**PROBLEM STATEMENT**
Output only the stretch of the listing that starts at the line containing "(** One byte accepted by [p]. *)" and ends at the line containing "REndText => assert_at", reproduced exactly with both ends.

**AVAILABLE DATA**

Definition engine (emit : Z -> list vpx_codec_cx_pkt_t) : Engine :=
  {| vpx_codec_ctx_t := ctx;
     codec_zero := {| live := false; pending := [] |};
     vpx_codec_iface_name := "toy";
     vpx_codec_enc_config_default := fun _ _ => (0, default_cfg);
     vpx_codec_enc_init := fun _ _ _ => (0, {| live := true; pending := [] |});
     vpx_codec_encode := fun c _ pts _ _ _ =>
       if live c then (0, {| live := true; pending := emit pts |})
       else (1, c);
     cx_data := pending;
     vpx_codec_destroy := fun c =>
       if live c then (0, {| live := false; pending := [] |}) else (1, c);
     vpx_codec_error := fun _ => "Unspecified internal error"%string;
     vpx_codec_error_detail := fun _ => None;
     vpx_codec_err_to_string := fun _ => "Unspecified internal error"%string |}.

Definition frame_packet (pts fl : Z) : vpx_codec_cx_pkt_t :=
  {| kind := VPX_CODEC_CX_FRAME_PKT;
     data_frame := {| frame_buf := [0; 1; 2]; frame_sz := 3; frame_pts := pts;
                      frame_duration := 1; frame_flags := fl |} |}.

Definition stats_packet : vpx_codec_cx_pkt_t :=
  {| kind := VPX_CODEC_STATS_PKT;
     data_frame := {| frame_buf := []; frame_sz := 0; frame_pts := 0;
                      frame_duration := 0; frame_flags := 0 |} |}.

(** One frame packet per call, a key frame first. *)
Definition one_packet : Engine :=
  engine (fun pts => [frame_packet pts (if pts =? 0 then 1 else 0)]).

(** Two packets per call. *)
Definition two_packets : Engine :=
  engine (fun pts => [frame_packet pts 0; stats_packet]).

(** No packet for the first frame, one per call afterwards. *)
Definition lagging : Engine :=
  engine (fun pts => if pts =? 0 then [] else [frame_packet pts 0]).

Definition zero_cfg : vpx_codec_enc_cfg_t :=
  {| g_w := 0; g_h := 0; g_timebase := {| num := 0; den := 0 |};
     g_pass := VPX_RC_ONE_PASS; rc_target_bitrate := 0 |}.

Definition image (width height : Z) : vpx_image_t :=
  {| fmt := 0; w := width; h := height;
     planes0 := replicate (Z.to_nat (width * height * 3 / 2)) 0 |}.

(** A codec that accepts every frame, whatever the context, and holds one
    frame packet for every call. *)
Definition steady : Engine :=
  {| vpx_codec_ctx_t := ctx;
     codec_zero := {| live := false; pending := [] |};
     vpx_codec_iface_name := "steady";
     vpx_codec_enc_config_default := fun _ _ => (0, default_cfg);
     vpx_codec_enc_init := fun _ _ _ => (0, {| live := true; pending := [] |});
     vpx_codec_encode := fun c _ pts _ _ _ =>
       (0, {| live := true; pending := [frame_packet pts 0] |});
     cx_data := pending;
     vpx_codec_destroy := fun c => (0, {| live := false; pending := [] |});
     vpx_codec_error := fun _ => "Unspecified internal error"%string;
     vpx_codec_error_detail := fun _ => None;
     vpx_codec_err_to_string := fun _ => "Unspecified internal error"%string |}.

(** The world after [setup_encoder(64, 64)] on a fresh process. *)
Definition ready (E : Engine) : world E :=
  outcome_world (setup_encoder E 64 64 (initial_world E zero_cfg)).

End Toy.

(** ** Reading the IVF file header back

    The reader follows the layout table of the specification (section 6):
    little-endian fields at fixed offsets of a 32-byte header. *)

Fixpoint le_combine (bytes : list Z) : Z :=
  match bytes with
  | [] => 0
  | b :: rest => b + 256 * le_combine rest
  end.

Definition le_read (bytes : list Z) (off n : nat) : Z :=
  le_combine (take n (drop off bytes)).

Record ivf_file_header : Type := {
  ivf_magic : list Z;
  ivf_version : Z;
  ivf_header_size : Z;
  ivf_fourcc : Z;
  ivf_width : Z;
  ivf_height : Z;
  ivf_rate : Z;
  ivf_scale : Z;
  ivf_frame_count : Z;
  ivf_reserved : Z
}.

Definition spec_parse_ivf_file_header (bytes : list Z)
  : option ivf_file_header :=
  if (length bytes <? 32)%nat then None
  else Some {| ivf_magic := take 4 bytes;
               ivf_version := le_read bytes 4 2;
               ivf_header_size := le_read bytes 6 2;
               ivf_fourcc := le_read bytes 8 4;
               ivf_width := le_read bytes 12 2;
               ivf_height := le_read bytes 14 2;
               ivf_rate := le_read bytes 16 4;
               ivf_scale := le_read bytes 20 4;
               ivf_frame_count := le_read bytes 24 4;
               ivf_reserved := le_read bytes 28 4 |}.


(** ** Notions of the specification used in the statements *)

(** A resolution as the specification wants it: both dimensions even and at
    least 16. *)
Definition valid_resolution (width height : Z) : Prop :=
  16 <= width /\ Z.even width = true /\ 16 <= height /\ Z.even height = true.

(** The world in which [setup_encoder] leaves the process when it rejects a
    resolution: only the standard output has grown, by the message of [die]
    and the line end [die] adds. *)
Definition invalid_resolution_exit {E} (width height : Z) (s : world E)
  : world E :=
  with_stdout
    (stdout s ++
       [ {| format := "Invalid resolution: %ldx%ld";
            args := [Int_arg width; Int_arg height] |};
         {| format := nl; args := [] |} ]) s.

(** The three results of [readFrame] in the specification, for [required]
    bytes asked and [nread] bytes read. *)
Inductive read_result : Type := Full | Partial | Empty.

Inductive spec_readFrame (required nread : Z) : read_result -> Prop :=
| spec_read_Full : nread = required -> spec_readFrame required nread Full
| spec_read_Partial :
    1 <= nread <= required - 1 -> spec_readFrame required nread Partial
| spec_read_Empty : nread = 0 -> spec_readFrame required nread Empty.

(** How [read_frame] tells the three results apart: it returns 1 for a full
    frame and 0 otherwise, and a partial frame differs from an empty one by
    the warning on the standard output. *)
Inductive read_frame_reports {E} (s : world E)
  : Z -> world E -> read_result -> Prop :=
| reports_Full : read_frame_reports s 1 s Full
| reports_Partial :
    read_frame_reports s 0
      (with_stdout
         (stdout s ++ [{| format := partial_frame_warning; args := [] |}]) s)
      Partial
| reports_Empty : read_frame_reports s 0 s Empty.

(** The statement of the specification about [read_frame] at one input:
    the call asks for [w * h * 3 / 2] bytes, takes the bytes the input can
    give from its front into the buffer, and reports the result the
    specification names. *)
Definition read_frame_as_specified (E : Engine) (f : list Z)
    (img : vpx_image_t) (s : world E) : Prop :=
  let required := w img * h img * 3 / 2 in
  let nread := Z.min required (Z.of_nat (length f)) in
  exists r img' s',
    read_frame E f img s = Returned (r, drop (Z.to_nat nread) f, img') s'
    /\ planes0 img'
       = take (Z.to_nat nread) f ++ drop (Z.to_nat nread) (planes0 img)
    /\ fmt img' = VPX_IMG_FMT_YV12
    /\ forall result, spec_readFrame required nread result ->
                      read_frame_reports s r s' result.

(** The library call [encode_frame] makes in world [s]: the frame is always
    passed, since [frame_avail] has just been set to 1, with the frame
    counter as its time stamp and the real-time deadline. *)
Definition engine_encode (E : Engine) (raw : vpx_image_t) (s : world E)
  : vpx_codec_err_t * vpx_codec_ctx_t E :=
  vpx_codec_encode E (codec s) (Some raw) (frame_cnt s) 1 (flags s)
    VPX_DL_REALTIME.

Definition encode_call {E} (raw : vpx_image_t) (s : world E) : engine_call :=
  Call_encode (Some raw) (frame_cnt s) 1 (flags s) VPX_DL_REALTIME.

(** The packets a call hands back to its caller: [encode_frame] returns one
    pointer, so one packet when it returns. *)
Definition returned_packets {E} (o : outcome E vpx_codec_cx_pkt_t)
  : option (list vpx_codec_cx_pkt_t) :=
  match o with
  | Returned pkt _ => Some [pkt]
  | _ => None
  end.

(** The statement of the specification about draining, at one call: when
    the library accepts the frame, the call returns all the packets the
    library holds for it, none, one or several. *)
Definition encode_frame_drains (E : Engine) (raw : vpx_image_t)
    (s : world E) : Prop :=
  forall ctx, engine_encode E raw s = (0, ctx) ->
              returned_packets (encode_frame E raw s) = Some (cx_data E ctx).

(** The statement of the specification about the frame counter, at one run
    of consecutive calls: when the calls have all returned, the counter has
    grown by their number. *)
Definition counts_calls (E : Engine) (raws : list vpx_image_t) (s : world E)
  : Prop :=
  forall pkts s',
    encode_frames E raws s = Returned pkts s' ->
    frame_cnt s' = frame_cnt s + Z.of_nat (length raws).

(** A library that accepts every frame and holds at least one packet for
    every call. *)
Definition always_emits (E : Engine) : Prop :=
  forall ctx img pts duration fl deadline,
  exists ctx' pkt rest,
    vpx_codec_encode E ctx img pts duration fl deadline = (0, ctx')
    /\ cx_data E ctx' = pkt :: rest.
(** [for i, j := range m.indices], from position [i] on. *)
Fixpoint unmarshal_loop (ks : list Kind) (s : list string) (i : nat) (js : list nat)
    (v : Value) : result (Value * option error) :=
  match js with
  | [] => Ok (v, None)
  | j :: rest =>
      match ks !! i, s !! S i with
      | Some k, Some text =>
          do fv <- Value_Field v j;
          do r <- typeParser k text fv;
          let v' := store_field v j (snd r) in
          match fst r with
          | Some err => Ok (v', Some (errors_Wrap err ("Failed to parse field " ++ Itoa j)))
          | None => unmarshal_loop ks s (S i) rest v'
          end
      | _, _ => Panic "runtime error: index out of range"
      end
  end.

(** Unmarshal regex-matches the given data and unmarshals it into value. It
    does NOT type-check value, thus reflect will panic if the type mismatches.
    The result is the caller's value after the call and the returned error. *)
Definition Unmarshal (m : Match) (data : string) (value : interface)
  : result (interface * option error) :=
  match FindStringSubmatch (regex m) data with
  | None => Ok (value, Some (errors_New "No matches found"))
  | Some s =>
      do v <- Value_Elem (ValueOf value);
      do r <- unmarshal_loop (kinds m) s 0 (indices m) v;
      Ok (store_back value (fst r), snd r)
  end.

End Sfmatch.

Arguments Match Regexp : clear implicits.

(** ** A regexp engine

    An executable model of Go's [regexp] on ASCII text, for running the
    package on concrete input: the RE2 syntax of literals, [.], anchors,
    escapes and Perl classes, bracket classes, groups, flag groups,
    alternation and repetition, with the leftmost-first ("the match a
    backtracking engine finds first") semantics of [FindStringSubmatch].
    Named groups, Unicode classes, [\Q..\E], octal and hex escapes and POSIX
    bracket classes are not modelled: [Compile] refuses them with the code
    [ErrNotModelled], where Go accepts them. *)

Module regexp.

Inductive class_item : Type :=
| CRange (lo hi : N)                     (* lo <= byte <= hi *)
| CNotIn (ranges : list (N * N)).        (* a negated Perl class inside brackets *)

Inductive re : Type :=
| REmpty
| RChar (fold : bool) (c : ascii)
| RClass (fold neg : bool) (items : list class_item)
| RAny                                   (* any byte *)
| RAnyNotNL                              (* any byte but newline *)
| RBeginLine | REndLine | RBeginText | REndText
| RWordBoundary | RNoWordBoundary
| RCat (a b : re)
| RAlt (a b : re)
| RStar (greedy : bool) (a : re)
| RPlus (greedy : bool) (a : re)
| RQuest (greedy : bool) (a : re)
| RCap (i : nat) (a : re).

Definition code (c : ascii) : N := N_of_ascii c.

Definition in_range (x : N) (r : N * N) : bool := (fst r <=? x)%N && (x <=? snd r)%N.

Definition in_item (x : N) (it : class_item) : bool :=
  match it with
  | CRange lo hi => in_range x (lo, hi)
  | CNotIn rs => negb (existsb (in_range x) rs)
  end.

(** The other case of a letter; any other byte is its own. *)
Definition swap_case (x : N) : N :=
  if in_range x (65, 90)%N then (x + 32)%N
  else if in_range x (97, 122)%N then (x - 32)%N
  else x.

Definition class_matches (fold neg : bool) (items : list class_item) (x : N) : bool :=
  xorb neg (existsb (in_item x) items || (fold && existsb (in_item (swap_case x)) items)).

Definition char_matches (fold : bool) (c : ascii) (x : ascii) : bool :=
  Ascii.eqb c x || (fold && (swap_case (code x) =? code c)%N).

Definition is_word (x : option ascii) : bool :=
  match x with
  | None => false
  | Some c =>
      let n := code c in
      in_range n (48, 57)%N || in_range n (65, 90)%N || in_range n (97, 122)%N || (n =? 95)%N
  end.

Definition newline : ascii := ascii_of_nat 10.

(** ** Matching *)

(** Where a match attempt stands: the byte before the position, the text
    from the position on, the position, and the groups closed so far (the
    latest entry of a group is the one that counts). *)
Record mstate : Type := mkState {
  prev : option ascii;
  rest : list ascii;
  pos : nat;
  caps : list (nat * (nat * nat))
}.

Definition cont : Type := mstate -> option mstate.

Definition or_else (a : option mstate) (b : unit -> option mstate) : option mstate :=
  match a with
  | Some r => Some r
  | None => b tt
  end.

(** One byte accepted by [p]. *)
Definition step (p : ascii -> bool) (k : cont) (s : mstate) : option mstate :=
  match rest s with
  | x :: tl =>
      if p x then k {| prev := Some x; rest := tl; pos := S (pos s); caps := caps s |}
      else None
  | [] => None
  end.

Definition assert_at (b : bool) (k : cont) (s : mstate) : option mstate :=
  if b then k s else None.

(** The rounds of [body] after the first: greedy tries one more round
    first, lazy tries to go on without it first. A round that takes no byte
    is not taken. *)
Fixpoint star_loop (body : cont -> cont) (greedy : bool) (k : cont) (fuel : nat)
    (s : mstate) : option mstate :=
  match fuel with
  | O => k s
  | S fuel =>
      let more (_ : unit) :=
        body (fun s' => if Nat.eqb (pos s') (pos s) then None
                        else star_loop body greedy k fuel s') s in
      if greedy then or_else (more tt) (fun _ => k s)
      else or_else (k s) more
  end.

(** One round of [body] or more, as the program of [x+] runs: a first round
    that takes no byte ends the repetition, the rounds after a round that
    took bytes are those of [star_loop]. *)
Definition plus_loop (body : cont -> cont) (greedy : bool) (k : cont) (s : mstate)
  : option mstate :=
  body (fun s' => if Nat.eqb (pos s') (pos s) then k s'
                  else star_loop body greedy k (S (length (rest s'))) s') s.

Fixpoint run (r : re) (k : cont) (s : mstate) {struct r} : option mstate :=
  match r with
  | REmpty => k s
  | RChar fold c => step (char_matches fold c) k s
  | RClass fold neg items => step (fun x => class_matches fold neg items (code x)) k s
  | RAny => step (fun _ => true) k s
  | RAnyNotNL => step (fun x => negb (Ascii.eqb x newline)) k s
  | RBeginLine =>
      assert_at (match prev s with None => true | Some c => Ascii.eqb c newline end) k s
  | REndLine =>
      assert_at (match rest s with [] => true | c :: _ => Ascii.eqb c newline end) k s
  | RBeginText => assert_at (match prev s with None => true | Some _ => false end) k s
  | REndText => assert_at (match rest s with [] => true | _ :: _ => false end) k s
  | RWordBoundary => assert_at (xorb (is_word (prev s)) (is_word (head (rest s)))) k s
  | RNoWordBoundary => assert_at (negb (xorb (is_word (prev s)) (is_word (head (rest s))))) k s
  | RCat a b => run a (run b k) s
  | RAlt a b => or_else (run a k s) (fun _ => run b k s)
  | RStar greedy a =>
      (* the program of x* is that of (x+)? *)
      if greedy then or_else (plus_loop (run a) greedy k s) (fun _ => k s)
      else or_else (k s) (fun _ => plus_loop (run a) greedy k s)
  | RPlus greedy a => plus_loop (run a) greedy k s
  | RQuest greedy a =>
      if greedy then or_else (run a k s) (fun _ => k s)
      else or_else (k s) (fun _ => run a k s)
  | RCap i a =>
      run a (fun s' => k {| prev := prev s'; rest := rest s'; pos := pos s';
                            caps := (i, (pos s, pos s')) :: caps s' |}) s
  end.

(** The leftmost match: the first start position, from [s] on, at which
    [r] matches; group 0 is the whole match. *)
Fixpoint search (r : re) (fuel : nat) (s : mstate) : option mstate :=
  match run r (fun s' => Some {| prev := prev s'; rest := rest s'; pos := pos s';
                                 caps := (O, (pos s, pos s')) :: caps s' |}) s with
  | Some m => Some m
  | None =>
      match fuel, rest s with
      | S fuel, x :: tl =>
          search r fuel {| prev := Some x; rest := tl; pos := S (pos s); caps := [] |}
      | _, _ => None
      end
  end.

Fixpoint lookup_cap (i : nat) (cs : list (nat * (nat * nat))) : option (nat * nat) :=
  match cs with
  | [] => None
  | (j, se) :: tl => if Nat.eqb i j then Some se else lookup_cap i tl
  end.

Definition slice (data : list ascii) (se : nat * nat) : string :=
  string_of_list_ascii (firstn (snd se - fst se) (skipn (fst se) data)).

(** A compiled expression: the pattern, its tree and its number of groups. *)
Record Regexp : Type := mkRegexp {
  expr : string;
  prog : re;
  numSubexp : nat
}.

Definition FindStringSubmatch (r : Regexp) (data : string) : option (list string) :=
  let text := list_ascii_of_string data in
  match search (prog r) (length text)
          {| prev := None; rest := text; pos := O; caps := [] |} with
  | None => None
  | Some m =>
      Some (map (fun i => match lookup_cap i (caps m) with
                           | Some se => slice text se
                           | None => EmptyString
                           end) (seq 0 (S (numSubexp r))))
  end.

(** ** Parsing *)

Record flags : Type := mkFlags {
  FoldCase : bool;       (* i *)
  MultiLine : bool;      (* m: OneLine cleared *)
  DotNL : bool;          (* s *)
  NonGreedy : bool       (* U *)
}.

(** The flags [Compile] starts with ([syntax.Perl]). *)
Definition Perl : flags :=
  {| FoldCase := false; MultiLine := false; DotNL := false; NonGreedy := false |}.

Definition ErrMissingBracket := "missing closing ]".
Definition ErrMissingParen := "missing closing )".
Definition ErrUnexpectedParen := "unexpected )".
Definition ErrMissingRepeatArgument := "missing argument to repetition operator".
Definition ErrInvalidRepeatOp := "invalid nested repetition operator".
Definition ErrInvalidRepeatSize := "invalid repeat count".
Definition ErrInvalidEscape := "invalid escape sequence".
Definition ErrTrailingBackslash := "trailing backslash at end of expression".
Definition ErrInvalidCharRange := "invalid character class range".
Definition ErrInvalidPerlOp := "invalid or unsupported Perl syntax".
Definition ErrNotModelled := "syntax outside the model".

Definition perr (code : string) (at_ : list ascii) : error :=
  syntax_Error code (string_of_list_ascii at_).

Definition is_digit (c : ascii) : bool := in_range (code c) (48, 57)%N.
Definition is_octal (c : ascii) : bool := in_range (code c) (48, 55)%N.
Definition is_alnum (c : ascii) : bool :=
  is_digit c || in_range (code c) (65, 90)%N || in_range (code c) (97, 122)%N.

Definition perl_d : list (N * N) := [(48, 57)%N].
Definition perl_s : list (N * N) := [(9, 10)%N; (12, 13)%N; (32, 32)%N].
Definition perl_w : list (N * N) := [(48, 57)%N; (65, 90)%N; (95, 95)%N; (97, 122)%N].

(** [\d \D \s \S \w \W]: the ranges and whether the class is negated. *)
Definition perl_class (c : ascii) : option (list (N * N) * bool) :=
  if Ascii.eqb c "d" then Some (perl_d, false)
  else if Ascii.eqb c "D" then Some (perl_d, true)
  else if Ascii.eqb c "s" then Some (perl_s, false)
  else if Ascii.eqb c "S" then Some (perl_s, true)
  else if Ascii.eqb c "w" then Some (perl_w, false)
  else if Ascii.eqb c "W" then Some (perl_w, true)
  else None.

**SOLUTION BELOW**
(** One byte accepted by [p]. *)
Definition step (p : ascii -> bool) (k : cont) (s : mstate) : option mstate :=
  match rest s with
  | x :: tl =>
      if p x then k {| prev := Some x; rest := tl; pos := S (pos s); caps := caps s |}
      else None
  | [] => None
  end.

Definition assert_at (b : bool) (k : cont) (s : mstate) : option mstate :=
  if b then k s else None.

(** The rounds of [body] after the first: greedy tries one more round
    first, lazy tries to go on without it first. A round that takes no byte
    is not taken. *)
Fixpoint star_loop (body : cont -> cont) (greedy : bool) (k : cont) (fuel : nat)
    (s : mstate) : option mstate :=
  match fuel with
  | O => k s
  | S fuel =>
      let more (_ : unit) :=
        body (fun s' => if Nat.eqb (pos s') (pos s) then None
                        else star_loop body greedy k fuel s') s in
      if greedy then or_else (more tt) (fun _ => k s)
      else or_else (k s) more
  end.

(** One round of [body] or more, as the program of [x+] runs: a first round
    that takes no byte ends the repetition, the rounds after a round that
    took bytes are those of [star_loop]. *)
Definition plus_loop (body : cont -> cont) (greedy : bool) (k : cont) (s : mstate)
  : option mstate :=
  body (fun s' => if Nat.eqb (pos s') (pos s) then k s'
                  else star_loop body greedy k (S (length (rest s'))) s') s.

Fixpoint run (r : re) (k : cont) (s : mstate) {struct r} : option mstate :=
  match r with
  | REmpty => k s
  | RChar fold c => step (char_matches fold c) k s
  | RClass fold neg items => step (fun x => class_matches fold neg items (code x)) k s
  | RAny => step (fun _ => true) k s
  | RAnyNotNL => step (fun x => negb (Ascii.eqb x newline)) k s
  | RBeginLine =>
      assert_at (match prev s with None => true | Some c => Ascii.eqb c newline end) k s
  | REndLine =>
      assert_at (match rest s with [] => true | c :: _ => Ascii.eqb c newline end) k s
  | RBeginText => assert_at (match prev s with None => true | Some _ => false end) k s
  | REndText => assert_at (match rest s with [] => true | _ :: _ => false end) k s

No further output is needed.